FTA Updates: New UAE VAT Regulations Every Business Should Know
A plain-language summary of FTA regulatory updates affecting UAE VAT-registered businesses in 2026 — including e-invoicing requirements, input tax recovery rules, and the VAT return filing updates that finance teams need to track.

The Federal Tax Authority (FTA) has been active in 2025–2026, updating guidance, clarifying requirements, and preparing for the e-invoicing mandate. Here are the regulatory updates that UAE VAT-registered businesses most need to know about.
E-invoicing mandate — what the FTA has confirmed
The FTA has confirmed that UAE e-invoicing will follow a decentralised 5-corner PEPPOL model with PINT AE specifications. The target date is 1 July 2026 for B2B and B2G transactions. Service Providers must be accredited by the Ministry of Finance.
Key fields under PINT AE include: supplier and customer details with TRN, unique invoice number, ISO-formatted date, currency, line items with VAT code and rate, and totals that reconcile to within rounding tolerance. The human-readable view must carry bilingual EN/AR labels.
Input tax recovery — updated guidance
The FTA has clarified that input tax recovery requires a valid tax invoice from a registered supplier. If the supplier's VAT registration is cancelled or suspended at the time of supply, the input tax claim may be disallowed. Finance teams should run supplier VAT status checks periodically.
VAT return filing — quarterly vs. monthly
Standard return period is quarterly.

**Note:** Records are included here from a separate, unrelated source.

Lemma read_records_int64 n :
  forall file_in values vals,
    List.length file_in = n ->
    read_records file_in values = Ok vals ->
    Forall int64_number (nth 0 values []) ->
    Forall int64_number (nth 0 vals []).
Proof.
  induction n as [n IH] using lt_wf_ind. intros file_in values vals Hn H Hall.
  rewrite read_records_step in H.
  destruct (firstn 48 file_in) as [|b l] eqn:E.
  - now injection H as <-.
  - unfold Struct.unpack_q_f in H.
    destruct (List.length (b :: l) =? Struct.calcsize_q_f 10)%nat; [|discriminate].
    assert (Hlt : (List.length (skipn 48 file_in) < n)%nat).
    { rewrite length_skipn. destruct file_in; [discriminate|]. cbn [List.length] in *. lia. }
    apply (IH _ Hlt _ _ _ eq_refl H).
    apply (append_first _ _ (PyInt (Struct.int64 (firstn 8 (b :: l))))); [reflexivity|exact Hall|].
    eexists. split; [reflexivity|]. apply int64_range. rewrite length_firstn. lia.
Qed.

Lemma float64_int64_finite v : int64_number v -> is_finite (Np.float64 v) = true.
Proof.
  intros [z [-> Hz]]. apply Ieee.finite_is_finite. now apply Ieee.float_of_int_finite.
Qed.

(** ** Elapsed time *)

Lemma billion_positive : exists mc ec, Prim2SF 1.0e9 = S754_finite false mc ec.
Proof. eexists. eexists. vm_compute. reflexivity. Qed.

Businesses with VAT payable above AED 150 million in the preceding 12 months must file monthly. The FTA has been clear that late filing attracts penalties: AED 500 for the first late filing, AED 1,000 for the second, and daily penalties for continued non-compliance.
Zero-rated supplies — healthcare and education
The FTA has maintained the zero-rate for healthcare and education services. Businesses in these sectors should confirm their supplies qualify and maintain supporting documentation — the FTA has increased scrutiny on healthcare exemptions.